- [GOAL OF THE EXERCISE]:
In the records below, some lines hold the word "Hcollect". Copy each of those lines.

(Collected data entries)

>>>

(** X10. Partial failure.  When the sub-results are JSON objects and one
    of them reports failure (a success key with a falsy value), the
    composite answer has success = false and still lists every
    sub-result, the successful ones included. *)
Theorem font_partial_failure_reported freeplane (m : py_dict) bridge log
    results log' :
  collect freeplane (font_subcalls m) bridge log = (Returns results, log') ->
  forallb is_object results = true ->
  existsb reports_failure results = true ->
  call_tool freeplane "set_font_formatting" (JDict m) bridge log
  = (Returns
       [text_block (JDict [("results", JList results); ("success", JBool false)])],
     log').
Proof.
  intros Hcollect Hobjects Hfailure.
  rewrite collect_run in Hcollect. inversion Hcollect; subst; clear Hcollect.
  rewrite font_call_run. cbv zeta.
  rewrite (all_success_objects _ Hobjects).
  rewrite (and_of_success_false _ Hfailure). reflexivity.
Qed.

Lemma font_partial_failure_reported_witness :
  call_tool local_client "set_font_formatting"
    (JDict [("bold", JBool true); ("italic", JBool true); ("size", JInt 900)])
    bridge_mixed []
  = (Returns
       [text_block
          (JDict
             [("results",
               JList [JDict [("success", JBool true)];
                      JDict [("note", JStr "ignored")];
                      JDict [("success", JBool false); ("error", JStr "bad size")]]);
              ("success", JBool false)])],
     map (subcall_request local_client)
       [("set_font_bold", JDict [("node_id", JNull); ("bold", JBool true)]);
        ("set_font_italic", JDict [("node_id", JNull); ("italic", JBool true)]);
        ("set_font_size", JDict [("node_id", JNull); ("size", JInt 900)])]).
Proof.
  apply (font_partial_failure_reported local_client
           [("bold", JBool true); ("italic", JBool true); ("size", JInt 900)]
           bridge_mixed []); reflexivity.
Defined.

Lemma all_success_stops objects r rest :
  forallb is_object objects = true ->
  and_of_success objects = true ->
  is_object r = true ->
  reports_failure r = true ->
  all_success (objects ++ r :: rest) = Returns false.
Proof.
  unfold and_of_success, reports_failure.
  induction objects as [| o others IH]; simpl.
  - intros _ _ Hobject Hfailure.
    destruct r; try discriminate. simpl in *.
    unfold Py.dict_contains in *.
    destruct (Py.dict_get "success" d) as [v |]; [| discriminate].
    simpl in Hfailure. destruct (Py.truthy v); [discriminate | reflexivity].
  - intros Hobjects Hand Hobject Hfailure.
    apply andb_true_iff in Hobjects. destruct Hobjects as [Ho Hothers].
    destruct o; try discriminate. simpl in *.
    unfold Py.dict_contains in *.
    destruct (Py.dict_get "success" d) as [v |] eqn:Hflag; simpl in *.
    + rewrite Hflag in Hand. apply andb_true_iff in Hand.
      destruct Hand as [Hv Hrest]. rewrite Hv. auto.
    + auto.
Qed.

<<<

- [OUTPUT BELOW]:
  intros Hcollect Hobjects Hfailure.
  rewrite collect_run in Hcollect. inversion Hcollect; subst; clear Hcollect.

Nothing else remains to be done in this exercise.